“It works. We don’t need to replace it.” I’ve heard this many times. It is usually followed with “It is slow. No one understands it 100%. We are fixing bugs every day. Delivering new features takes forever.”

There is no such thing as a future-proof system. Eventually, any application will become legacy.

Quantify if the cost of building a new system will be higher than supporting a legacy one is a pointless exercise. Even NASA’s Space Shuttle program from the ’70 was retired in 2010.

The question you should ask yourself is: when my application becomes outdated, what’s the plan for replacing it?

Start with the users. What do they find useful today? What’s painful? Write down the requirements as you were planning a completely different new application.

Hire a great architect. How do you know if an architect is great? Because she is eager to try a new way to design software. You want your system to last as much as it can, so you need to use the latest methods.
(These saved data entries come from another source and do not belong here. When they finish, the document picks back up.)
Lemma row_lookup n row : adjacency !! n = Some row -> Forall (fun t => t < count) (row_targets row).
Proof. intros E. destruct good as [_ Hc]. rewrite Forall_fmap, Forall_lookup in Hc. by apply (Hc n). Qed.
Lemma call_cycle_total fuel colors stack (s : SErrors) :
  length colors = count -> Forall (entry_ok degrees) stack -> search_work degrees colors stack < fuel ->
  wp (call_cycle_loop fuel adjacency colors stack) s (fun _ c => length c = count) (fun _ _ => True).
Proof.
  destruct good as [Hlen _]. revert colors stack s. induction fuel as [|fuel IH]; intros colors stack s Hl Hs Hf; [lia|].
  cbn [call_cycle_loop]. destruct stack as [|[n i] rest]; [by apply wp_ret|].
  apply Forall_cons in Hs as [(d & Hd & Hi) Hs]. cbn in Hd, Hi. rewrite list_lookup_fmap in Hd.
  destruct (adjacency !! n) as [row|] eqn:En; [|done]. cbn in Hd. injection Hd as <-.
  assert (Hdeg : degrees !! n = Some (length row)) by by rewrite list_lookup_fmap, En.
  apply wp_bind, wp_ret. destruct (Nat.eqb_spec i (length row)) as [->|Hne].
  - apply IH; [by rewrite length_insert|done|]. pose proof (search_pop degrees colors n (length row) rest). lia.
  - destruct (lookup_lt_is_Some_2 row i) as [[t span] He]; [lia|]. rewrite He. apply wp_bind, wp_ret.
    assert (Ht : t < count).
    { pose proof (row_lookup _ _ En) as Hr. unfold row_targets in Hr. rewrite Forall_fmap, Forall_lookup in Hr. by apply (Hr _ _ He). }
    destruct (lookup_lt_is_Some_2 colors t) as [c Hc]; [lia|]. rewrite Hc. apply wp_bind, wp_ret.
    destruct (lookup_lt_is_Some_2 adjacency t) as [row' Et]; [lia|].
    assert (Hdt : degrees !! t = Some (length row')) by by rewrite list_lookup_fmap, Et.
    assert (Hstack : Forall (entry_ok degrees) ((n, S i) :: rest)) by (constructor; [eexists; split; [exact Hdeg|cbn; lia]|done]).
    pose proof (search_skip degrees colors n i _ rest Hdeg ltac:(lia)).
    destruct c as [|[|c]].
    + apply IH; [by rewrite length_insert| |].
      * constructor; [|done]. eexists. split; [exact Hdt|cbn; lia].
      * pose proof (search_push degrees colors n i _ _ _ rest Hdeg ltac:(lia) Hc Hdt). lia.
    + apply wp_bind, wp_report_at. intros f. by apply wp_leave.
    + apply IH; [done..|lia].
Qed.
Lemma call_search_total starts colors (s : SErrors) :
  length colors = count -> Forall (fun n => n < count) starts ->
  wp (call_search adjacency starts colors) s (fun _ _ => True) (fun _ _ => True).
Proof.
  intros Hl Hs. revert colors s Hl. induction Hs as [|n starts Hn Hs IH]; intros colors s Hl; cbn [call_search]; [by apply wp_ret|].
  destruct (lookup_lt_is_Some_2 colors n) as [c Hc]; [lia|]. rewrite Hc. apply wp_bind, wp_ret, wp_bind.
  apply (wp_post _ _ (fun _ c => length c = count)); [|intros s' c' Hc'; by apply IH].
  destruct (Nat.eqb_spec c 0) as [->|]; [|by apply wp_ret]. destruct good as [Hlen _].
  destruct (lookup_lt_is_Some_2 adjacency n) as [row En]; [lia|].
  assert (Hdeg : degrees !! n = Some (length row)) by by rewrite list_lookup_fmap, En.
  apply call_cycle_total; [by rewrite length_insert| |].
  - constructor; [|done]. eexists. split; [exact Hdeg|cbn; lia].
  - unfold call_fuel. apply Nat.lt_succ_r. etrans; [by eapply search_start|]. by rewrite length_fmap.
Qed.
(** Digits end at the first character that is none. *)
Lemma digits_split c a b s t : is_ascii_digit c = false ->
  str_all is_ascii_digit a = true -> str_all is_ascii_digit b = true ->
  a +:+ String c s = b +:+ String c t -> a = b /\ s = t.
Proof.
  intros Hc. revert b. induction a as [|x a IH]; intros [|y b]; cbn [str_all]; rewrite ?andb_true_iff; unfold String.append; fold String.append.
  - by intros _ _ [= ->].
  - intros _ [Hy _] [= <-]. by rewrite Hc in Hy.
  - intros [Hx _] _ [= ->]. by rewrite Hc in Hx.
  - intros [_ Ha] [_ Hb] [= -> E]. destruct (IH b Ha Hb E) as [-> ->]. done.
Qed.

Lemma canonical_symbol_inj a b : canonical_internal_symbol a = canonical_internal_symbol b -> a = b.
Proof.
  unfold canonical_internal_symbol. intros E%(inj (String.append _)). 
  apply digits_split in E as [E1 [= E2]]; [|done|apply pretty_digits..].
  apply (inj pretty) in E1, E2. destruct a, b; cbn in *; by subst.
Qed.

Lemma lowercase_app a b : to_ascii_lowercase (a +:+ b) = to_ascii_lowercase a +:+ to_ascii_lowercase b.
Proof.
  induction a as [|x a IH]; [done|]. change (String x a +:+ b) with (String x (a +:+ b)). cbn [to_ascii_lowercase].
  by rewrite IH.
Qed.
Lemma lowercase_digits s : str_all is_ascii_digit s = true -> to_ascii_lowercase s = s.
Proof.
  induction s as [|x s IH]; [done|]. cbn. rewrite andb_true_iff. intros [Hx Hs]. rewrite IH by done. f_equal.
  unfold lower_char, is_ascii_upper, is_ascii_digit in *. apply andb_true_iff in Hx as [H1%N.leb_le H2%N.leb_le].
  destruct (N.leb_spec 65 (byte_of x)); [lia|done].
Qed.
Lemma canonical_symbol_lowercase id : to_ascii_lowercase (canonical_internal_symbol id) = canonical_internal_symbol id.
Proof.
  unfold canonical_internal_symbol. rewrite !lowercase_app. rewrite (lowercase_digits (pretty (fid_module id))) by apply pretty_digits.
  by rewrite (lowercase_digits (pretty (fid_declaration id))) by apply pretty_digits.
Qed.

Lemma string_app_length (a b : string) : String.length (a +:+ b) = String.length a + String.length b.
Proof.
  induction a as [|x a IH]; [done|]. change (String x a +:+ b) with (String x (a +:+ b)). cbn [String.length].
  by rewrite IH.
Qed.
Lemma canonical_symbol_length id : (fid_module id <= u32_max)%N -> (fid_declaration id <= u32_max)%N ->
  (slen (canonical_internal_symbol id) <= MAX_INTERNAL_SYMBOL_BYTES)%N.
Proof.
  intros H1%pretty_length H2%pretty_length. unfold slen, canonical_internal_symbol, MAX_INTERNAL_SYMBOL_BYTES.
  rewrite !string_app_length. cbn [String.length]. unfold ModuleId in *. lia.
Qed.

(** ** The inventory *)

#[export] Instance inventory_has_errors : HasErrors Inventory := iv_errors.

Record inventory_function_ok (entry_module : ModuleId) (module : MirModule) (f : nat) (function : MirFunction) : Prop := {
  io_id : mf_id function = mkFunctionId (mm_id module) (N.of_nat f);
  io_symbol : mf_internal_symbol function = canonical_internal_symbol (mf_id function);
  io_convention : mf_convention function = ZRYNA_INTERNAL_CONTROL_FLOW_V1;
  io_export : is_Some (mf_entry_export function) -> mm_id module = entry_module }.

Record inventory_ok (mp : MirProgram) : Prop := {
  iv_entry : (mp_entry_module mp < len (mp_modules mp))%N;
  iv_modules : forall m module, mp_modules mp !! m = Some module -> mm_id module = N.of_nat m;
  iv_functions : forall m module f function, mp_modules mp !! m = Some module -> mm_functions module !! f = Some function ->
    inventory_function_ok (mp_entry_module mp) module f function }.

Lemma dirty_ipush d : rejecting (ipush d).
Proof. intros s Hc. by apply mir_push_dirty in Hc. Qed.
Lemma mono_ipush d : mono (ipush d).
Proof. apply dirty_mono, dirty_ipush. Qed.
Lemma checks_when_ipush b d : checks (when b (ipush d)) (fun _ _ => b = false).
Proof. apply checks_when. intros P s Hc. by apply dirty_ipush in Hc. Qed.
Lemma mono_icheck : mono icheck_exhausted.
Proof. intros s Hc. split; [|done]. unfold icheck_exhausted in Hc. by destruct (er_exhausted _). Qed.
Lemma sound_insert_symbol symbol key : sound (insert_symbol symbol key) (fun _ o _ => is_Some o).
Proof.
  intros s Hc. unfold insert_symbol, mbind, M_bind, gets, modify in *. cbn in *.
  destruct (bool_decide (is_Some (iv_exact s !! symbol))); (split; [exact Hc|by eexists]).
Qed.
#[export] Hint Resolve mono_ipush mono_icheck : mono.
#[export] Hint Resolve checks_when_ipush : checks.

Lemma mono_insert_symbol symbol key : mono (insert_symbol symbol key).
Proof. eapply mono_sound, sound_insert_symbol. Qed.
#[export] Hint Resolve mono_insert_symbol : mono.

(** Runs step by step through a clean function, whatever it does to the symbols. *)
Lemma sound_inventory_function entry m module f function :
  sound (inventory_function entry m module f function) (fun _ o _ =>
    o = Some tt /\ inventory_function_ok entry module f function).
Proof.
  assert (Hm : mono (inventory_function entry m module f function)) by (unfold inventory_function; solve_mono).
  intros s Hc. split; [by apply (Hm s Hc)|]. unfold inventory_function in *.
  run_step Hc u1 H1. run_step Hc u2 H2.
  match type of Hc with clean ((?m0 ≫= ?g) ?s0).1 =>
    destruct (run_sound m0 g (fun _ _ _ => True) s0) as (b & s1 & _ & E); [|intros; solve_mono|exact Hc|] end.
  { eapply sound_weaken; [apply sound_insert_symbol|]. intros ? o ? [a ->]. by exists a. }
  rewrite E in Hc |- *. run_step Hc u3 H3. run_step Hc u4 H4. run_step Hc u5 H5.
  split.
  - unfold icheck_exhausted in *. destruct (er_exhausted (iv_errors s1)) eqn:Ex; [|done].
    unfold clean, errors_of, inventory_has_errors in Hc. cbn in Hc. by rewrite Hc in Ex.
  - apply negb_false_iff in H1, H2, H4. apply bool_decide_eq_true in H1. apply String.eqb_eq in H2. apply N.eqb_eq in H4.
    split; [done|by rewrite H1|done|]. intros Hx. apply andb_false_iff in H5 as [E5%negb_false_iff%N.eqb_eq|E5%bool_decide_eq_false]; done.
Qed.
(* ===== verification/MirLower.v ===== *)
(** * Lowering a sealed program to native MIR, and what native MIR computes

    The MIR of a program the IR verifier accepted is accepted by the MIR
    verifier: the names, the limits, the functions, the calls and the public
    ABI all carry over. A fuelled interpreter of MIR, with the meaning of each
    operation written out again, agrees with the interpreter of the IR on
    programs that mirror each other. *)
From stdpp Require Import base numbers list strings pretty gmap option.
From S2P Require Import Prelude Source Diagnostics Abi AbiSound CfgAlgorithms ControlFlow ControlFlowSpec CheckLogic ControlFlowSound CfgSound.
From S2P Require Import ControlFlowExec PreflightSound VerifySound NativeMir MirLimits MirEquiv MirVerify.

(** ** Counting on both sides *)

Lemma sumN_cons x l : sumN (x :: l) = (x + sumN l)%N.
Proof. done. Qed.
Lemma sumN_le {A B} (R : A -> B -> Prop) (f : A -> N) (g : B -> N) l k :
  Forall2 R l k -> (forall x y, R x y -> (f x <= g y)%N) -> (sumN (f <$> l) <= sumN (g <$> k))%N.
Proof.
  intros H Hfg. induction H as [|x y l k Hxy _ IH]; [done|]. rewrite !fmap_cons, !sumN_cons. specialize (Hfg x y Hxy). lia.
Qed.
Lemma sumN_eq {A B} (R : A -> B -> Prop) (f : A -> N) (g : B -> N) l k :
  Forall2 R l k -> (forall x y, R x y -> f x = g y) -> sumN (f <$> l) = sumN (g <$> k).
Proof.
  intros H Hfg. induction H as [|x y l k Hxy _ IH]; [done|]. by rewrite !fmap_cons, !sumN_cons, IH, (Hfg x y Hxy).
Qed.
Lemma sumN_const {A} (n : N) (l : list A) : sumN ((fun _ => n) <$> l) = (n * len l)%N.
Proof.
  induction l as [|x l IH]; [by rewrite N.mul_0_r|]. rewrite fmap_cons, sumN_cons, IH. unfold len. cbn [length]. lia.
Qed.
Lemma sumN_scale {A} (n : N) (g : A -> N) (l : list A) : sumN ((fun x => n * g x)%N <$> l) = (n * sumN (g <$> l))%N.
Proof. induction l as [|x l IH]; [cbn; lia|]. rewrite !fmap_cons, !sumN_cons, IH. lia. Qed.

(** What a lowered function contributes, in terms of the IR function *)
Definition contribution (f : Function_) (k : MirCounter) : N :=
  match k with
  | CParameters => len (f_parameters f)
  | CBlocks | CTerminators => len (f_blocks f)
  | CValues => function_value_count f
  | CEdges => function_edge_count f
  | CCalls => function_call_count f
  | CCallArguments => MAX_PARAMETERS_PER_FUNCTION * function_call_count f
  | CEdgeArguments => MAX_BLOCK_PARAMETERS * function_edge_count f
  | CSymbolBytes => MAX_INTERNAL_SYMBOL_BYTES
  | CExportBytes => MAX_ENTRY_EXPORT_BYTES
  | _ => 0
  end.

Definition single_terminator (b : Block) : Prop := exists t, b_terminators b = [t].

Lemma erased_calls b : block_limits b ->
  total_of call_amount (mb_instructions (erase_block b)) CCalls = block_call_count b /\
  (total_of call_amount (mb_instructions (erase_block b)) CCallArguments <= MAX_PARAMETERS_PER_FUNCTION * block_call_count b)%N /\
  Forall call_local (mb_instructions (erase_block b)).
Proof.
  intros [_ Hc _]. unfold block_call_count. cbn [erase_block mb_instructions]. revert Hc. generalize (b_instructions b). intros l.
  induction l as [|i l IH]; intros Hc; [split_and!; [done|done|constructor]|].
  destruct IH as (E & Hle & Hl); [intros j ins; apply (Hc (S j))|]. specialize (Hc 0 i eq_refl).
  rewrite fmap_cons, !total_of_cons, E, filter_cons.
  assert (Hi : call_local (mkMirInstruction (lower_definition (in_result i)) (lower_operation (in_kind i)))).
  { unfold call_local. cbn. by destruct (in_kind i). }
  split_and!; [| |by constructor].
  - unfold call_amount. cbn [mi_kind]. destruct (decide _) as [Hd|Hd]; unfold len;
      (destruct (in_kind i); cbn [lower_operation is_direct_call length] in *; try done; lia).
  - unfold call_amount, call_argument_count in *. cbn [mi_kind]. destruct (decide _) as [Hd|Hd];
      destruct (in_kind i); cbn [lower_operation is_direct_call] in *; try done; unfold len in *; cbn [length] in *; lia.
Qed.

Lemma erased_terminators b : block_limits b -> single_terminator b ->
  total_of terminator_amount (mb_terminators (erase_block b)) CFunctionEdges = block_edge_count b /\
  (total_of terminator_amount (mb_terminators (erase_block b)) CEdgeArguments <= MAX_BLOCK_PARAMETERS * block_edge_count b)%N /\
  Forall terminator_local (mb_terminators (erase_block b)) /\ len (mb_terminators (erase_block b)) = 1%N.
Proof.
  intros [_ _ Ht] [t Et]. specialize (Ht t Et). unfold block_edge_count, total_of. cbn [erase_block mb_terminators]. rewrite Et.
  cbn [fmap list_fmap sumN foldr]. split_and!; [| |constructor; [|constructor]|done];
    destruct (tm_kind t); cbn in *; lia || done.
Qed.

Lemma erased_block_local b : block_limits b -> single_terminator b -> block_local (erase_block b).
Proof.
  intros Hb Ht. destruct (erased_calls b Hb) as (_ & _ & Hc). destruct (erased_terminators b Hb Ht) as (_ & _ & Htl & _).
  split_and!; [|done|done]. cbn. unfold len. rewrite length_fmap. apply Hb.
Qed.

Section contribution.
Context (mf : MirFunction) (f : Function_) (same : mirrors mf f) (limits : function_limits f).
Context (single : forall b, b ∈ f_blocks f -> single_terminator b).
Context (symbol : (slen (mf_internal_symbol mf) <= MAX_INTERNAL_SYMBOL_BYTES)%N) (export : (export_bytes mf <= MAX_ENTRY_EXPORT_BYTES)%N).

Lemma erased_list : Forall2 (fun b' b => b' = erase_block b /\ block_limits b /\ single_terminator b) (mf_blocks mf) (f_blocks f).
Proof.
  rewrite (mr_blocks _ _ same). apply Forall2_fmap_l. pose proof (fl_each_block _ limits) as Hl.
  assert (H : forall b, b ∈ f_blocks f -> block_limits b /\ single_terminator b) by auto. clear Hl. revert H.
  generalize (f_blocks f). intros l. induction l as [|b l IH]; intros H; constructor; [|apply IH; intros; apply H; by right].
  split; [done|]. apply H. by left.
Qed.

Lemma mirrored_values : mir_function_values mf = function_value_count f.
Proof.
  unfold mir_function_values, function_value_count. rewrite (mr_parameters _ _ same). unfold len at 1. rewrite length_fmap. f_equal.
  eapply sumN_eq; [apply erased_list|]. intros b' b [-> _]. unfold mir_block_values, block_value_count. cbn. unfold len. by rewrite !length_fmap.
Qed.
Lemma mirrored_edges : mir_function_edges mf = function_edge_count f.
Proof.
  unfold mir_function_edges, function_edge_count. eapply sumN_eq; [apply erased_list|]. intros b' b (-> & Hb & Ht).
  destruct (erased_terminators b Hb Ht) as [E _]. rewrite <- E. symmetry. by apply total_of_ext.
Qed.
Lemma mirrored_terminators : mir_function_terminators mf = len (f_blocks f).
Proof.
  unfold mir_function_terminators. rewrite <- (N.mul_1_l (len (f_blocks f))), <- (sumN_const 1 (f_blocks f)).
  eapply sumN_eq; [apply erased_list|]. intros b' b (-> & Hb & Ht). by destruct (erased_terminators b Hb Ht) as (_ & _ & _ & ?).
Qed.
Lemma mirrored_blocks k g : (forall b, block_limits b -> single_terminator b -> (block_amount (erase_block b) k <= g b)%N) ->
  (total_of block_amount (mf_blocks mf) k <= sumN (g <$> f_blocks f))%N.
Proof. intros H. eapply sumN_le; [apply erased_list|]. intros b' b (-> & Hb & Ht). by apply H. Qed.

Lemma terminator_amount_calls l : total_of terminator_amount l CCalls = 0%N /\ total_of terminator_amount l CCallArguments = 0%N.
Proof. split; by apply total_of_zero. Qed.
(* ===== verification/Package.v ===== *)
(** * Package resolution ([crates/zryna-package/src/])

    The records of the package contract, the validation of manifests and locks
    ([validation.rs]), the canonical wire form ([canonical.rs]), the resolver
    with its closed dependency graph ([resolver.rs]), the semantic domains of
    packages ([identity.rs]) and the source policy ([source_trust.rs]).  JSON
    and SHA-256 are libraries and the source provider belongs to the caller:
    they are the type classes [Libraries] and [PackageSourceProvider]. *)
From stdpp Require Import base numbers list strings pretty gmap option.
From Stdlib Require Import Ascii.
From S2P Require Import Prelude Source.

(** ** Records ([model.rs]) *)

Inductive PackageSourceKind := KGit | KLocal.
Record PackageSource := mkPackageSource {
  ps_kind : PackageSourceKind;
  ps_locator : string;
  ps_revision : string }.

Record Compatibility := mkCompatibility {
  cp_compiler : string;
  cp_profile : string;
  cp_targets : list string }.
Record Checksum := mkChecksum { ck_path : string; ck_size : N; ck_sha256 : string }.
Record Dependency := mkDependency {
  dp_alias : string;
  dp_name : string;
  dp_version : string;
  dp_source : PackageSource }.
Record Manifest := mkManifest {
  mn_format : string;
  mn_name : string;
  mn_version : string;
  mn_source : PackageSource;
  mn_compatibility : Compatibility;
  mn_files : list Checksum;
  mn_dependencies : list Dependency }.

Record LockEdge := mkLockEdge { lk_alias : string; lk_package : string }.
Record LockPackage := mkLockPackage {
  lp_id : string;
  lp_source_sha256 : string;
  lp_dependencies : list LockEdge }.
Record Lock := mkLock {
  lo_format : string;
  lo_root : string;
  lo_compatibility : Compatibility;
  lo_packages : list LockPackage }.

#[export] Instance PackageSourceKind_eq_dec : EqDecision PackageSourceKind.
Proof. solve_decision. Defined.
#[export] Instance PackageSource_eq_dec : EqDecision PackageSource.
Proof. solve_decision. Defined.
#[export] Instance Compatibility_eq_dec : EqDecision Compatibility.
Proof. solve_decision. Defined.
#[export] Instance LockEdge_eq_dec : EqDecision LockEdge.
Proof. solve_decision. Defined.
#[export] Instance LockPackage_eq_dec : EqDecision LockPackage.
Proof. solve_decision. Defined.
#[export] Instance Lock_eq_dec : EqDecision Lock.
Proof. solve_decision. Defined.
#[export] Instance PackageSource_countable : Countable PackageSource.
Proof.
  apply (inj_countable'
    (fun s => (if ps_kind s then true else false, ps_locator s, ps_revision s))
    (fun t => mkPackageSource (if t.1.1 then KGit else KLocal) t.1.2 t.2)).
  by intros [[] ? ?].
Defined.

(** The derived order: by kind, then locator, then revision *)
Definition string_eqb (s t : string) : bool := bool_decide (s = t).
Definition source_leb (a b : PackageSource) : bool :=
  match ps_kind a, ps_kind b with
  | KGit, KLocal => true
  | KLocal, KGit => false
  | _, _ =>
      if string_eqb (ps_locator a) (ps_locator b) then str_leb (ps_revision a) (ps_revision b)
      else str_leb (ps_locator a) (ps_locator b)
  end.

(** ** Rejections *)

Record ResolveError := mkResolveError { re_code : string; re_detail : string }.
Definition source_error (detail : string) : ResolveError := mkResolveError "ZRYNA-P4004" detail.
Definition package_budget_error (detail : string) : ResolveError := mkResolveError "ZRYNA-P4001" detail.
Definition wire_error (detail : string) : ResolveError := mkResolveError "ZRYNA-P4002" detail.
Definition schema_error (detail : string) : ResolveError := mkResolveError "ZRYNA-P4003" detail.
Definition path_error (detail : string) : ResolveError := mkResolveError "ZRYNA-P4005" detail.
Definition selection_error (detail : string) : ResolveError := mkResolveError "ZRYNA-P4006" detail.
Definition identity_error (detail : string) : ResolveError := mkResolveError "ZRYNA-P4007" detail.
Definition graph_error (detail : string) : ResolveError := mkResolveError "ZRYNA-P4008" detail.
Definition compatibility_error (detail : string) : ResolveError := mkResolveError "ZRYNA-P4009" detail.
Definition frozen_error (detail : string) : ResolveError := mkResolveError "ZRYNA-P4010" detail.
Definition order_error (label : string) : ResolveError :=
  mkResolveError "ZRYNA-P4003" (label +:+ " must be sorted and unique").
Put together a prototype team. You are not building a prototype to validate if the new approach will work. You are doing it because you need to learn the velocity, cost, and user adoption.

Users will be reluctant to use a new system. That’s why the prototype team should involve developers as well as users. Give them the task to implement one important feature.

Expand the team. After you ship a prototype, you can plan ahead. You can come up with a backlog, sprints, and milestones for the rest of the features. As you ship more features, invest in training users and creating processes (manuals) on how to use the new system.

Build a trust loop. You need to watch over the numbers, but trust is critical here. If the company is not buying your new system, you won’t be able to retire the old one, and keeping both functioning is a place you don’t want to be.